What to work on: Please write out the listing beneath this sentence exactly, from its first line to the line with "- A [double]", and stop there.

┏━━

(** * ATM withdrawal system: shallow embedding of [atm_machine.c]

    The development follows the C source function by function.

    - [int] is a 32-bit two's-complement integer, represented by a [Z]
      together with the explicit reduction [wrap] applied after every
      addition, subtraction and multiplication; [long] is its 64-bit
      analogue (LP64).  Division and remainder are C's truncating ones
      ([Z.quot], [Z.rem]).
    - A [double] is the rational number ([Q]) it stands for.  The one
      addition the program performs on doubles, [balance + 0.0001] in the
      funds test, is rounded to binary64 ([Double.plus]: round to nearest,
      ties to even); the debit [balance -= amount] takes away an [int] that
      has passed the funds test, which binary64 does without rounding, and
      is the exact difference.  The conversion [(int)x] truncates toward
      zero.
    - Values read from the terminal ([safeScanInt], [safeScanDouble]) are
      arguments of the function that reads them.
    - The contents of the files are the in-memory records; the journal
      [transactions.txt] is a list that only grows. *)

From Stdlib Require Import ZArith QArith Lia Lqa Bool Ascii String.
From stdpp Require Import base tactics option list.

Local Open Scope Z_scope.

(** ** Machine integers *)

Module Int.

Definition INT_MIN : Z := - 2 ^ 31.
Definition INT_MAX : Z := 2 ^ 31 - 1.

Definition in_range (z : Z) : Prop := INT_MIN <= z <= INT_MAX.

(** Two's-complement reduction to 32 bits. *)
Definition wrap (z : Z) : Z := (z + 2 ^ 31) mod 2 ^ 32 - 2 ^ 31.

Definition add (a b : Z) : Z := wrap (a + b).
Definition sub (a b : Z) : Z := wrap (a - b).
Definition mul (a b : Z) : Z := wrap (a * b).

(** [a / b] and [a % b] of C, used here with non-zero constant divisors
    only, where neither can overflow. *)
Definition div (a b : Z) : Z := Z.quot a b.
Definition rem (a b : Z) : Z := Z.rem a b.

(** 64-bit [long]. *)
Definition wrap64 (z : Z) : Z := (z + 2 ^ 63) mod 2 ^ 64 - 2 ^ 63.
Definition ladd (a b : Z) : Z := wrap64 (a + b).
Definition lmul (a b : Z) : Z := wrap64 (a * b).

(** [(int)x] for a [double] [x]: the fractional part is discarded.  A value
    outside the range of [int] has no defined conversion; the x86-64
    instruction the cast compiles to yields [INT_MIN] there. *)
Definition of_double (x : Q) : Z :=
  let t := Z.quot (Qnum x) (Zpos (Qden x)) in
  if (INT_MIN <=? t) && (t <=? INT_MAX) then t else INT_MIN.

End Int.

(** ** Doubles *)

(** IEEE 754 binary64 arithmetic on the rationals: 53 significant bits, the
    last place never below [2 ^ -1074], round to nearest with ties to even.
    Values beyond the largest finite double are rounded as if the exponent
    had no upper limit. *)
Module Double.

Definition prec : Z := 53.
Definition emin : Z := -1074.
(** ** Nested structures *)

Lemma parseFields_app (st : handle) (k : nat) (xs ys : list (StructField * GoValue)) :
  parseFields st k (xs ++ ys) = parseFields st k xs ++ parseFields st (k + length xs) ys.
Proof.
  revert k. induction xs as [|x xs IH]; intros k; simpl.
  - by rewrite Nat.add_0_r.
  - rewrite IH, <- app_assoc. do 3 f_equal. lia.
Qed.

(** The handles of the collector are relative to the handle it is given. *)
Lemma parseStruct_under (v : GoValue) (st : handle) :
  parseStruct st v = under st <$> parseStruct [] v.
Proof.
  revert st. induction v as [v Hleaf|fs IH] using GoValue_struct_ind; intros st.
  - by rewrite !parseStruct_leaf.
  - rewrite !parseStruct_struct. generalize 0%nat.
    induction fs as [|f fs IHfs]; intros k; [done|].
    apply Forall_cons in IH as [Hf IH]. simpl.
    rewrite fmap_app, <- (IHfs IH). f_equal.
    unfold parseField. destruct (negb _); [done|].
    destruct (decide _) as [Hk|Hk].
    + rewrite (Hf (st ++ [k])), (Hf ([] ++ [k])), <- list_fmap_compose.
      apply list_fmap_ext. intros _ d _. unfold under. simpl.
      by rewrite <- app_assoc.
    + by destruct (String.eqb _ _).
Qed.

Lemma parseFields_under (st : handle) (k : nat) (fs : list (StructField * GoValue)) :
  parseFields st k fs = under st <$> parseFields [] k fs.
Proof.
  revert k. induction fs as [|f fs IH]; intros k; [done|]. simpl.
  rewrite fmap_app, <- IH. f_equal.
  unfold parseField. destruct (negb _); [done|].
  destruct (decide _) as [Hk|Hk].
  - rewrite (parseStruct_under _ (st ++ [k])), (parseStruct_under _ ([] ++ [k])).
    rewrite <- list_fmap_compose.
    apply list_fmap_ext. intros _ d _. unfold under. simpl. by rewrite <- app_assoc.
  - by destruct (String.eqb _ _).
Qed.

Lemma parseFields_shift (k k0 : nat) (fs : list (StructField * GoValue)) :
  parseFields [] (k + k0) fs = shift k <$> parseFields [] k0 fs.
Proof.
  revert k0. induction fs as [|f fs IH]; intros k0; [done|]. simpl.
  rewrite fmap_app, <- IH, Nat.add_succ_r. f_equal.
  unfold parseField. destruct (negb _); [done|].
  destruct (decide _) as [Hk|Hk].
  - rewrite (parseStruct_under _ ([] ++ [(k + k0)%nat])), (parseStruct_under _ ([] ++ [k0])).
    rewrite <- list_fmap_compose. by apply list_fmap_ext.
  - by destruct (String.eqb _ _).
Qed.

Lemma parseFields_first_index (fs : list (StructField * GoValue)) (d : structField) :
  d ∈ parseFields [] 0 fs -> exists j q, Value d = j :: q /\ (j < length fs)%nat.
Proof.
  intros (j & f & Hj & [q Hq]%parseField_handle)%elem_of_parseFields.
  exists j, q. split; [done|]. by eapply lookup_lt_Some.
Qed.
Lemma resolve_stops_at_first_failure_witness :
  [a1; a2; a1] !! 1%nat = Some a2 /\
  (forall i a, (i < 1)%nat -> [a1; a2; a1] !! i = Some a ->
     is_Some (described gap w0 txt2img_descriptor i a)) /\
  described gap w0 txt2img_descriptor 1 a2 = None /\
  fst (for_of [a1; a2; a1] (push_asset gap txt2img_descriptor) [] w0) =
    Throw (ScenarioApiError 404 "not found") /\
  sent w0 (for_of [a1; a2; a1] (push_asset gap txt2img_descriptor) []) =
    [options gap GET (Assets a1) null; options gap GET (Assets a2) null].
Proof.
  assert (Hbefore : forall i a, (i < 1)%nat -> [a1; a2; a1] !! i = Some a ->
                    is_Some (described gap w0 txt2img_descriptor i a)).
  { intros [|i] a Hi Ha; [|lia]. cbn in Ha. injection Ha as <-.
    eexists. vm_compute. reflexivity. }
  split; [reflexivity|]. split; [exact Hbefore|]. split; [reflexivity|].
  exact (resolve_stops_at_first_failure gap txt2img_descriptor [a1; a2; a1] w0 1 a2
           eq_refl Hbefore eq_refl).
Defined.

Lemma get_asset_reads_asset_witness :
  answer (served bare w0 0) = Return bare_asset /\
  member bare_asset "asset" =
    Some (VObj [("id", VStr "zz"); ("url", VStr "https://x/zz.png")]) /\
  get_asset bare a1 w0 =
    (Return
       (TextContent
          (VObj [("id", VStr "zz");
                 ("url", VStr "https://x/zz.png");
                 ("type", undefined);
                 ("description", undefined);
                 ("width", undefined);
                 ("height", undefined);
                 ("createdAt", undefined)])),
     after_request bare w0 (options bare GET (Assets a1) null)).
Proof.
  split; [reflexivity|]. split; [reflexivity|].
  exact (get_asset_reads_asset bare a1 w0 bare_asset _ eq_refl eq_refl eq_refl).
Defined.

┗━━

Result of this task:
(** * ATM withdrawal system: shallow embedding of [atm_machine.c]

    The development follows the C source function by function.

    - [int] is a 32-bit two's-complement integer, represented by a [Z]
      together with the explicit reduction [wrap] applied after every
      addition, subtraction and multiplication; [long] is its 64-bit
      analogue (LP64).  Division and remainder are C's truncating ones
      ([Z.quot], [Z.rem]).
    - A [double] is the rational number ([Q]) it stands for.  The one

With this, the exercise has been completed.